La moda del café con mantequilla
En los últimos tiempos ha surgido una corriente de personas que se ha apuntado a la moda del café con mantequilla. Su promotor es un antiguo ejecutivo de Silicon Valley llamado David Asprey, que de momento ya tiene un establecimiento en Estados Unidos en donde imperan los productos y cafés ricos en grasas. Su objetivo es seguir el ejemplo de la multinacional de cafés Starbucks y llegar a todos los rincones del planeta. A esta mezcla de café con mantequilla se le conoce como ‘bulletproof coffee’, que sería una especie de café a prueba de balas.
Ingredientes sencillos
Este café que nos propone Asprey lleva dos cucharaditas de mantequilla ecológica sin sal y una cucharadita que mezcla aceites de coco y palma. Todo surgio hace unos cuantos años cuando nuestro protagonista se desplazó hasta el Himalaya y después de un día muy agotador consiguió reponer fuerzas con un té que llevaba mantequilla de yak, que se trata de un bóvido de esta zona.
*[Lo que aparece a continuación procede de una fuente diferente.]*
(** Items that were streamed replace an output that is missing or empty. *)
(* src/provider/src/turbo_agent_sse_responses.c 120-170 turbo_agent_responses_sse_to_json *)
Definition responses_finish (output_items : J) (completed_response : option J) : mem string :=
  completed ← need completed_response;
  if negb (bool_decide (json_type completed = JSON_OBJECT)) then mem_fail
  else
    let completed_id := text_of completed "id" in
    let completed_output := json_object_get completed "output" in
    if negb (is_some_nonempty completed_id) then mem_fail
    else if bool_decide (json_array_items output_items <> [])
            && (negb (has_type completed_output JSON_ARRAY)
                || bool_decide (default [] (json_array_items <$> completed_output) = [])) then
      response ← attempt create_object;
      rebuilt_output ← attempt create_array;
      response ← need response; rebuilt_output ← need rebuilt_output;
      response ← quiet (raw_string "id" (default "" completed_id)) response;
      rebuilt_output ← mem_fold (fun output item => clone ← create (json_clone item); quiet_append output clone)
                         (json_array_items output_items) rebuilt_output;
      response ← quiet (raw_member "output" rebuilt_output) response;
      create (json_serialize response)
    else create (json_serialize completed).

(* src/provider/src/turbo_agent_sse_responses.c 9-174 turbo_agent_responses_sse_to_json *)
Definition turbo_agent_responses_sse_to_json (sse_data : option string) : mem string :=
  data ← need sse_data;
  normalized ← turbo_agent_sse_normalize_newlines (Some data) (Z.of_nat (String.length data));
  output_items ← create_array;
  kept ← sse_events responses_step normalized (output_items, None);
  responses_finish kept.1 kept.2.

End sse.
Lemma absent_tells c (collection key id : string) : exists x,
  tells store (record_absent (J := J) (job id) collection key) c x /\
  (x = inl tt <-> c !! (collection, key) = None) /\ x <> inr SALTS_OK.
Proof.
  unfold record_absent, read_record. cbn [job_runtime]. destruct (c !! (collection, key)) as [t|] eqn:Et.
  - pose proof (tells_text (J := J) store c collection key t Et) as Hr. destruct (json_parse t) as [v|].
    + exists (inr SALTS_EALREADY). split; [|done]. eapply tells_try; [exact Hr|apply tells_fail|by intros [] []].
    + exists (inr SALTS_EPROTO). split; [|done]. eapply tells_try; [exact Hr|apply tells_fail|by intros [] []].
  - exists (inl tt). split; [|done]. eapply tells_try; [by apply tells_absent|apply tells_ret|by intros [] []].
Qed.

Lemma absent_fold c id (l : list Z) : exists x,
  tells store (io_fold (fun _ i => record_absent (J := J) (job id) REVISIONS (revision_key id i)) l tt) c x /\
  (x = inl tt <-> Forall (fun i => c !! (REVISIONS, revision_key id i) = None) l) /\ x <> inr SALTS_OK.
Proof.
  induction l as [|i l IH]; cbn [io_fold].
  - exists (inl tt). split; [apply tells_ret|done].
  - destruct (absent_tells c REVISIONS (revision_key id i) id) as ([[]|st] & Ht & Hx & Hok).
    + destruct IH as (x & Hf & Hxf & Hokf). exists x. split; [by eapply tells_bind|]. split; [|done].
      rewrite Hxf, Forall_cons. split; [|tauto]. intros ?. split; [by apply Hx|done].
    + exists (inr st). split; [by apply tells_bind_fail|]. split; [|done]. split; [done|].
      intros [Hk _]%Forall_cons. by apply Hx in Hk.
Qed.

Lemma history_tells c id : exists x, tells store (history_absent (J := J) (job id)) c x /\
  (x = inl tt <-> (forall i, 1 <= i <= 64 -> c !! (REVISIONS, revision_key id i) = None) /\
                  c !! (CANCELLATIONS, id) = None) /\ x <> inr SALTS_OK.
Proof.
  destruct (absent_fold c id (seqZ 1 TURBO_AGENT_JOB_MAX_REVISIONS)) as ([[]|st] & Hf & Hx & Hok);
    rewrite Forall_forall in Hx; unfold history_absent.
  - destruct (absent_tells c CANCELLATIONS id id) as (x & Ht & Hxc & Hokc). exists x.
    split; [by eapply tells_bind|]. split; [|done]. rewrite Hxc. split; [|tauto]. intros Hc. split; [|done].
    intros i Hi. apply (proj1 Hx eq_refl). apply elem_of_seqZ. unfold TURBO_AGENT_JOB_MAX_REVISIONS. lia.
  - exists (inr st). split; [by apply tells_bind_fail|]. split; [|done]. split; [done|]. intros [Hh _].
    apply Hx. intros i Hi. apply Hh. apply elem_of_seqZ in Hi. unfold TURBO_AGENT_JOB_MAX_REVISIONS in Hi. lia.
Qed.

Lemma stored_new id g cr c : vacant id c ->
  stored (J := J) id (new_job g cr)
    (<[(JOBS, id) := json_serialize (object_of (J := J) (descriptor_doc id (new_job g cr)))]> c).
Proof.
  intros Hv. split_and!.
  - apply has_insert.
  - intros i Hi. apply has_insert_ne; [done|]. rewrite history_beyond by (unfold js_revision; cbn; lia).
    apply Hv. right. right. by exists i.
  - apply has_insert_ne; [done|]. apply Hv. by right; left.
Qed.

Lemma creation_args id g cr : c_argument (Some g) -> c_argument (Some cr) ->
  id_valid (Some id) 64 && text_valid (Some g) 4096 && text_valid (Some cr) 4096 =
  bool_decide (creation_ok id g cr).
Proof.
  intros Hg Hcr. rewrite id_valid_spec, !c_text by done. apply eq_true_iff_eq. unfold creation_ok.
  rewrite !andb_true_iff, !bool_decide_eq_true. tauto.
Qed.

Lemma create_commits c id g cr : creation_ok id g cr ->
  let m := turbo_agent_job_create (J := J) (Some store) (Some id) (Some g) (Some cr) true in
  (vacant id c /\ exists c', commits store m c (inl (job id)) c' /\ follows (J := J) id (new_job g cr) c c') \/
  (~ vacant id c /\ exists st, st <> SALTS_OK /\ commits store m c (inr st) c).
Proof.
  intros Hok m. assert (Hargs : tells store
    (io_require (id_valid (Some id) 64 && text_valid (Some g) 4096 && text_valid (Some cr) 4096) SALTS_EINVAL)
    c (inl tt)).
  { rewrite creation_args by apply Hok. rewrite bool_decide_eq_true_2 by done. apply tells_ret. }
  destruct (history_tells c id) as (x & Hh & Hx & Hst).
  assert (Hrec : builds (descriptor_record (J := J) id g cr) (object_of (descriptor_doc id (new_job g cr)))).
  { apply new_record_builds. builds_fields. }
  assert (Hal : tells store (io_mem SALTS_ENOMEM (job_allocate store id)) c (inl (job id)))
    by (apply tells_mem; [apply builds_create|by split]).
  assert (Hpath : forall (k : turbo_agent_job (W := W) -> io W (turbo_agent_job (W := W))) y c', x = inl tt ->
    commits store (insert_record (job id) JOBS id (object_of (descriptor_doc id (new_job g cr))) ≫= fun _ => k (job id)) c y c' ->
    commits store (_ ← io_require (id_valid (Some id) 64 && text_valid (Some g) 4096 && text_valid (Some cr) 4096) SALTS_EINVAL;
      job ← io_mem SALTS_ENOMEM (job_allocate store id); _ ← history_absent (J := J) job;
      record ← io_mem SALTS_ENOMEM (descriptor_record (J := J) id g cr);
      _ ← insert_record job JOBS id record; k job) c y c').
  { intros k y c' -> Hins. eapply commits_bind; [exact Hargs|]. eapply commits_bind; [exact Hal|].
    eapply commits_bind; [exact Hh|]. eapply commits_bind; [apply tells_mem; [exact Hrec|by split]|exact Hins]. }
  destruct x as [[]|st].
  - apply proj1 in Hx. destruct (Hx eq_refl) as [Hev Hc]. destruct (c !! (JOBS, id)) as [t|] eqn:E.
    + right. split; [intros Hv; rewrite Hv in E; [done|by left]|]. exists SALTS_EALREADY. split; [done|].
      apply Hpath; [done|]. apply commits_bind_fail, commits_claimed. by eexists.
    + left. assert (Hv : vacant id c) by (intros key [->|[->|(i & Hi & ->)]]; auto). split; [done|].
      eexists. split; [|apply follows_insert; [by left|by apply stored_new]]. apply Hpath; [done|].
      apply (commits_ret store _ (fun _ => job id) c tt). apply commits_insert, E.
  - right. split.
    + intros Hv. apply proj2 in Hx. enough (inr st = inl tt :> unit + salts_status) by done. apply Hx.
      split; [intros i Hi; apply Hv; right; right; by exists i|apply Hv; by right; left].
    + exists st. split; [congruence|]. apply commits_tells; [|intros [= ->]; by apply Hst].
      eapply tells_bind; [exact Hargs|]. eapply tells_bind; [exact Hal|]. by apply tells_bind_fail.
Qed.
(** ** The operations of a graph *)

(* src/runtime/src/turbo_state_graph.c 2085-2146 turbo_state_graph_start *)
Definition turbo_state_graph_start (fuel : nat) (thread_id : option string) (input_state : option J)
    (options : option run_options) : sg (option sg_return) :=
  g ← get_graph;
  start ← found (match options ≫= start_node with Some n => Some n | None => entry_node g end)
            TURBO_STATE_GRAPH_INVALID_ARGUMENT;
  seed_state ← lift_mem create_object;
  seed_state ← lift (turbo_state_graph_seed_defaults (channels g) seed_state);
  t ← turbo_state_graph_add_thread_record thread_id;
  g ← get_graph;
  thread ← found (threads g !! t) TURBO_STATE_GRAPH_INVALID_ARGUMENT;
  r ← turbo_state_graph_add_run_record (th_id thread) None None seed_state (Some start) 0;
  _ ← turbo_state_graph_seed_run r TURBO_STATE_GRAPH_SOURCE_START (Some "start") None input_state
        (Some start) 0;
  _ ← make_current t r;
  turbo_state_graph_execute_run fuel r options.

(* src/runtime/src/turbo_state_graph.c 2148-2180 turbo_state_graph_resume *)
Definition turbo_state_graph_resume (fuel : nat) (id : option string) (options : option run_options)
  : sg (option sg_return) :=
  id ← found id TURBO_STATE_GRAPH_INVALID_ARGUMENT;
  g ← get_graph;
  r ← found (turbo_state_graph_find_run g id) TURBO_STATE_GRAPH_RUN_NOT_FOUND;
  run ← current_run r;
  _ ← found (run_current_node run) TURBO_STATE_GRAPH_RUN_COMPLETED;
  t ← found (turbo_state_graph_find_thread g (run_thread_id run)) TURBO_STATE_GRAPH_THREAD_NOT_FOUND;
  _ ← make_current t r;
  turbo_state_graph_execute_run fuel r options.

(* src/runtime/src/turbo_state_graph.c 2182-2238 turbo_state_graph_update_state *)
Definition turbo_state_graph_update_state (id : option string) (update : option J)
    (options : option history_options) : sg (option sg_return) :=
  id ← found id TURBO_STATE_GRAPH_INVALID_ARGUMENT;
  update ← found update TURBO_STATE_GRAPH_INVALID_ARGUMENT;
  _ ← (if bool_decide (json_type update = JSON_OBJECT) then mret tt
       else leave TURBO_STATE_GRAPH_TYPE_MISMATCH);
  g ← get_graph;
  r ← found (turbo_state_graph_find_run g id) TURBO_STATE_GRAPH_RUN_NOT_FOUND;
  update_object ← lift_mem (create (json_clone update));
  _ ← apply_to_run r update_object;
  run ← current_run r;
  let source_name := default "host_update" (options ≫= as_node) in
  entry ← turbo_state_graph_add_history_record r TURBO_STATE_GRAPH_SOURCE_HOST (Some source_name)
    (options ≫= reason) (Some source_name) (run_current_node run) (run_steps run) (Some update_object)
    (run_state run);
  ok ← tried 1;
  if (ok : bool) then
    mret (Some (mk_return TURBO_STATE_GRAPH_OK
      (Some (result_of TURBO_STATE_GRAPH_OK run (Some entry) (he_next_node entry) (run_steps run)))
      (Some (json_clone (run_state run)))))
  else leave TURBO_STATE_GRAPH_OUT_OF_MEMORY.
(** The names of the graph and of its entry node are not compared. *)
(* src/runtime/src/turbo_state_graph.c 2841-2907 turbo_state_graph_validate_topology_snapshot *)
Definition turbo_state_graph_validate_topology_snapshot (g : graph) (topology : J) : bool :=
  match array_member topology "channels", array_member topology "nodes", array_member topology "edges" with
  | Some chs, Some ns, Some es =>
      all2 (fun c channel =>
        bool_decide (text_field c "name" = Some (ch_name channel)) &&
        (number_field c "reducer" (-1) =? reducer_code (ch_reducer channel)) &&
        (number_field c "value_kind" (-1) =? kind_code (ch_value_kind channel))) chs (channels g) &&
      all2 (fun n node => bool_decide (turbo_runtime_json_value_as_string (Some n) = Some (node_name node)))
        ns (nodes g) &&
      all2 (fun e edge =>
        bool_decide (text_field e "from" = Some (node_name_at g (from_index edge))) &&
        bool_decide (text_field e "to" = Some (node_name_at g (to_index edge)))) es (edges g)
  | _, _, _ => false
  end.

(** One entry of an array: what it says with the number of copies it takes. *)
Definition import_entry {E : Type} (parse : J -> option (E * nat)) (s : list E * Z) (v : J)
  : em (list E * Z) :=
  let '(l, capacity) := s in
  parsed ← em_found (parse v) TURBO_STATE_GRAPH_ERROR;
  capacity ← em_mem (turbo_state_graph_reserve capacity (Z.of_nat (length l) + 1));
  _ ← em_mem (all_created (snd parsed));
  mret (l ++ [fst parsed], capacity).
(* ===== verification/StateGraphTypes.v ===== *)
(** * The types of the channels of a state graph (src/runtime/src/turbo_state_graph.c)

    What a channel may hold, by its reducer and its kind; every reducer answers
    such a value, and an update, whether it succeeds or stops in the middle,
    leaves a state whose members are channels with such values. *)

From S2P Require Import Prelude RuntimeJson JsonBuild JsonMem JsonRecord StateGraph.

#[local] Open Scope string_scope.
#[local] Open Scope list_scope.
#[local] Open Scope Z_scope.

(** ** Results of computations with a status *)

Section em.
Context {A B : Type}.

(** Whatever memory does, a value that comes out has the property. *)
Definition em_yields (m : em A) (Q : A -> Prop) : Prop := forall o x, (m o).1 = inl x -> Q x.

Lemma em_yields_ret (x : A) (Q : A -> Prop) : Q x -> em_yields (mret x) Q.
Proof. intros HQ o y [= <-]. done. Qed.

Lemma em_yields_fail st (Q : A -> Prop) : em_yields (em_fail st) Q.
Proof. done. Qed.

Lemma em_yields_mono (m : em A) (P Q : A -> Prop) :
  em_yields m P -> (forall x, P x -> Q x) -> em_yields m Q.
Proof. intros Hm HPQ o x Hx. apply HPQ. by eapply Hm. Qed.

End em.

Lemma em_yields_bind {A B} (m : em A) (k : A -> em B) P Q :
  em_yields m P -> (forall x, P x -> em_yields (k x) Q) -> em_yields (m ≫= k) Q.
Proof.
  intros Hm Hk o y. unfold mbind, em_bind. pose proof (Hm o) as Hm'.
  destruct (m o) as [[x|st] o1]; [|done]. apply (Hk x (Hm' x eq_refl)).
Qed.

Lemma em_yields_create {A} (x : A) (Q : A -> Prop) : Q x -> em_yields (em_mem (create x)) Q.
Proof.
  intros HQ o y. unfold em_mem, create. by destruct (alloc o) as [[] o1]; intros [= <-].
Qed.

Lemma em_yields_fold {A S} (f : S -> A -> em S) (P : S -> Prop) (l : list A) :
  (forall s x, x ∈ l -> P s -> em_yields (f s x) P) -> forall s, P s -> em_yields (em_fold f l s) P.
Proof.
  induction l as [|x l IH]; intros Hf s HP; cbn [em_fold]; [by apply em_yields_ret|].
  eapply em_yields_bind; [apply Hf; [by left|done]|]. intros s' Hs'.
  apply IH; [|done]. intros s2 y Hy. apply Hf. by right.
Qed.

Lemma em_yields_check {A} st (k : em A) Q :
  (st = TURBO_STATE_GRAPH_OK -> em_yields k Q) -> em_yields (em_check st ≫= fun _ => k) Q.
Proof. intros Hk. destruct st; try done. by apply Hk. Qed.

Section types.
Context {J : Type} `{JsonSetters J, !JsonMembers J, !JsonHeight J, !JsonLaws J, !JsonNewLaws J}.

Lemma put_add (obj obj' : J) k v o :
  (put obj k v o).1 = Some obj' -> json_type obj = JSON_OBJECT /\ obj' = json_object_add obj k v.
Proof.
  unfold put, turbo_runtime_json_object_set. case_bool_decide as Hty; cbn [negb]; [|done].
  by destruct (alloc o) as [[] o1]; intros [= <-].
Qed.

Lemma append_add (a a' v : J) o :
  (append a v o).1 = Some a' -> json_type a = JSON_ARRAY /\ a' = json_array_add a v.
Proof.
  unfold append, turbo_runtime_json_array_append. case_bool_decide as Hty; cbn [negb]; [|done].
  by destruct (alloc o) as [[] o1]; intros [= <-].
Qed.

Lemma em_yields_put (obj : J) k v (Q : J -> Prop) :
  (json_type obj = JSON_OBJECT -> Q (json_object_add obj k v)) -> em_yields (em_mem (put obj k v)) Q.
Proof.
  intros HQ o x. unfold em_mem. pose proof (put_add obj x k v o) as Hp.
  destruct (put obj k v o) as [[y|] o1]; [|done]. intros [= ->].
  destruct (Hp eq_refl) as [Hty ->]. by apply HQ.
Qed.

Lemma em_yields_append (a v : J) (Q : J -> Prop) :
  (json_type a = JSON_ARRAY -> Q (json_array_add a v)) -> em_yields (em_mem (append a v)) Q.
Proof.
  intros HQ o x. unfold em_mem. pose proof (append_add a x v o) as Hp.
  destruct (append a v o) as [[y|] o1]; [|done]. intros [= ->].
  destruct (Hp eq_refl) as [Hty ->]. by apply HQ.
Qed.

Lemma clone_type (v : J) : json_type (json_clone v) = json_type v.
Proof. apply json_type_proper, json_clone_equiv. Qed.

(** ** What a channel may hold *)

(** Null or of the kind; a channel of kind null takes anything. *)
Definition of_kind (kind : json_kind) (v : J) : Prop :=
  kind = JSON_NULL \/ json_type v = JSON_NULL \/ json_type v = kind.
Le pareció tan energizante que decidió trasladarlo a su país y adaptar la receta hasta conseguir un café con mantequilla. Aunque para la mayoría de nosotros la propuesta no suene precisamente muy saludable, su web ya contabiliza más de dos millones de visitas y los consejos nutricionales fueron descargados por más de 20 millones de personas.
El poder adelgazante
Asegura que con la dieta del café con mantequilla se pueden perder decenas de kilos y aumentar el coeficiente intelectual. De hecho, señala que las grasas y la cafeína estimulan el cerebro, «haciéndote sentir invencible». Anima a la gente a seguir su dieta rica en grasas, donde se puede llegar a perder en torno a medio kilo diario. Los expertos en nutrición dicen que resulta bastante parecida a la dieta Atkins. La teoría resulta bien sencilla. Por la mañana el cuerpo no cuenta con las suficientes reservas de hidratos, por lo que para conseguir energía tendrá que quemar la grasa. Asprey explica que la combinación de grasas de este café permite que se controle el apetito y el peso, incrementándose los niveles de energía durante seis horas. A la espera de que llegue a España, siempre tenemos la posibilidad de elaborarlo nosotros mismos. Al café sólo le echamos un par de cucharaditas de mantequilla sin sal y otra de aceite de coco virgen. El resultado al batirlo todo será un café cremoso y con leche espumosa.
Propuesta originaria del Tibet
Los nutricionistas considera que esta propuesta no es nada saludable, sobre todo por la gran cantidad de grasas saturadas que lleva y porque el café con mantequilla no puede sustituir en ningún momento al desayuno equilibrado. Los habitantes del Tibet llegan a tomar hasta seis tazas diarias de té con mantequilla de yak. La definen como una bebida muy saciante, que les permite permanecer hidratados. Sin embargo hay que decir que la mantequilla de yak no es como la de vaca y el clima que tienen ellos poco tiene que ver con el nuestro. Queda por demostrar si puede resultar válido para nosotros.